* [EXERCISE OBJECTIVE]:
Every line containing the string "then" should be returned from the records.

Records from a dataset:
(** * ISOToolsSectionClient: the news-feed component, embedded and verified

    Source: [src/components/ISOToolsSectionClient.jsx].

    The component is a React function component.  It owns three pieces of
    state ([data], [loading], [error]), starts one asynchronous [fetchData]
    when it is mounted, and its body is a pure function from the state to an
    element tree.  The embedding follows that split:

    - [Js]        the JavaScript values the code manipulates, property reads,
                  truthiness, [===], [Array.prototype.findIndex] and
                  [Array.prototype.filter];
    - [Dom]       the element tree a render returns;
    - [Component] [fetchData] in a small state/exception/suspension monad,
                  and the render body with [uniqueArticles];
    - [Spec]      deduplication as the specification words it, and the
                  vocabulary of the statements;
    - [Feeds]     concrete hosts and payloads;
    - then the facts about values, deduplication, loading and rendering,
      and the component's contract. *)

From Stdlib Require Import ZArith NArith PArith List String Ascii Bool Lia.
From Stdlib Require Import Floats.SpecFloat DecimalString DecimalPos DecimalZ.
Import ListNotations.
Local Open Scope string_scope.

(* ================================================================== *)
(** ** JavaScript values *)
(* ================================================================== *)

Module Js.

(** What can be thrown or be the reason of a rejected promise. *)
Inductive exn :=
| ErrorObj (message : string)       (* [new Error(message)] *)
| TypeErrorRead (prop : string)     (* a property read on [null]/[undefined] *)
| TypeErrorConvert                  (* an object that has no primitive value *)
| HostFailure (reason : string).    (* raised by the host: transport, body not JSON *)

(** Completion of synchronous code: a value or a thrown exception. *)
Inductive result (A : Type) :=
| Ok (a : A)
| Throw (e : exn).
Arguments Ok {A} a.
Arguments Throw {A} e.

Definition rbind {A B} (r : result A) (k : A -> result B) : result B :=
  match r with
  | Ok a => k a
  | Throw e => Throw e
  end.

Notation "x <- r ;; k" := (rbind r (fun x => k))
  (at level 61, r at next level, right associativity).

(** Objects and arrays are heap allocated; [===] on them compares the
    allocation, not the contents.  Each one carries the identity it was
    allocated with. *)
Definition ident := nat.

(** A number is an IEEE-754 binary64, as [spec_float] with [prec = 53] and
    [emax = 1024].  A string is held as its bytes: the component only tests
    strings for emptiness and for equality, and shows them. *)
#[warnings="-register-all"]
Inductive value :=
| VUndefined
| VNull
| VBool (b : bool)
| VNum (x : spec_float)
| VStr (s : string)
| VArr (a : ident) (items : list value)
| VObj (a : ident) (fields : list (string * value)).

Definition prec : Z := 53.
Definition emax : Z := 1024.

Definition is_nan (x : spec_float) : bool :=
  match x with
  | S754_nan => true
  | _ => false
  end.

(** The doubles a JSON number can denote: every valid binary64 but NaN. *)
Definition is_double (x : spec_float) : bool :=
  valid_binary prec emax x && negb (is_nan x).

(** The double of a length.  Exact below 2^53, which bounds every length a
    string or an array can have. *)
Definition num_of_nat (n : nat) : spec_float :=
  match N.of_nat n with
  | N0 => S754_zero false
  | Npos p =>
      let d := Zpos (digits2_pos p) in
      S754_finite false (Pos.shiftl p (Z.to_N (prec - d))) (d - prec)
  end.

Definition zero : spec_float := S754_zero false.

(** The values [response.json()] can resolve to: no [undefined], no NaN. *)
Fixpoint json_value (v : value) : bool :=
  match v with
  | VUndefined => false
  | VNull | VBool _ | VStr _ => true
  | VNum x => is_double x
  | VArr _ items => forallb json_value items
  | VObj _ fields => forallb (fun kv => json_value (snd kv)) fields
  end.

(** Own-property lookup in an object literal's field list. *)
Fixpoint assoc (p : string) (fields : list (string * value)) : option value :=
  match fields with
  | [] => None
  | (k, v) :: rest => if String.eqb k p then Some v else assoc p rest
  end.

(** [v.p].  Reading a property of [null] or [undefined] throws a TypeError;
    a primitive or an object without the property gives [undefined].  Of the
    inherited properties only [length] is modelled: the component reads
    [daily_news], [id], [title], [text], [image_url] and [length], and no
    prototype defines the first five. *)
Definition get_prop (v : value) (p : string) : result value :=
  match v with
  | VUndefined | VNull => Throw (TypeErrorRead p)
  | VBool _ | VNum _ => Ok VUndefined
  | VStr s =>
      if String.eqb p "length" then Ok (VNum (num_of_nat (String.length s)))
      else Ok VUndefined
  | VArr _ items =>
      if String.eqb p "length" then Ok (VNum (num_of_nat (List.length items)))
      else Ok VUndefined
  | VObj _ fields =>
      match assoc p fields with
      | Some x => Ok x
      | None => Ok VUndefined
      end
  end.

(** ToBoolean. *)
Definition truthy (v : value) : bool :=
  match v with
  | VUndefined | VNull => false
  | VBool b => b
  | VNum (S754_zero _) | VNum S754_nan => false
  | VNum _ => true
  | VStr s => negb (String.eqb s "")
  | VArr _ _ | VObj _ _ => true
  end.

(** [x || y]. *)
Definition js_or (x y : value) : value := if truthy x then x else y.

(** [x === y]: no conversion; numbers by IEEE equality, strings by content,
    objects and arrays by identity. *)
Definition strict_equals (x y : value) : bool :=
  match x, y with
  | VUndefined, VUndefined => true
  | VNull, VNull => true
  | VBool a, VBool b => Bool.eqb a b
  | VNum a, VNum b => SFeqb a b
  | VStr a, VStr b => String.eqb a b
  | VArr a _, VArr b _ => Nat.eqb a b
  | VObj a _, VObj b _ => Nat.eqb a b
  | _, _ => false
  end.

(** A string built by conversion.  [Digits x] stands for the numeral that
    Number::toString gives the double [x]; its characters are not computed. *)
Inductive piece :=
| Chars (s : string)
| Digits (x : spec_float).

Definition jstring := list piece.

(** [Array.prototype.join] with the default separator: the elements are
    converted in turn, [null] and [undefined] as the empty string, with
    commas in between.  [first] says that no element precedes [l]. *)
Definition join_with (conv : value -> result jstring)
  : list value -> bool -> result jstring :=
  fix join (l : list value) (first : bool) : result jstring :=
    match l with
    | [] => Ok []
    | x :: rest =>
        s <- match x with
             | VUndefined | VNull => Ok []
             | _ => conv x
             end ;;
        t <- join rest false ;;
        Ok ((if first then [] else [Chars ","]) ++ s ++ t)%list
    end.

* [RESPONSE BELOW]:
    - then the facts about values, deduplication, loading and rendering,
  | (k, v) :: rest => if String.eqb k p then Some v else assoc p rest
      if String.eqb p "length" then Ok (VNum (num_of_nat (String.length s)))
      if String.eqb p "length" then Ok (VNum (num_of_nat (List.length items)))
Definition js_or (x y : value) : value := if truthy x then x else y.
        Ok ((if first then [] else [Chars ","]) ++ s ++ t)%list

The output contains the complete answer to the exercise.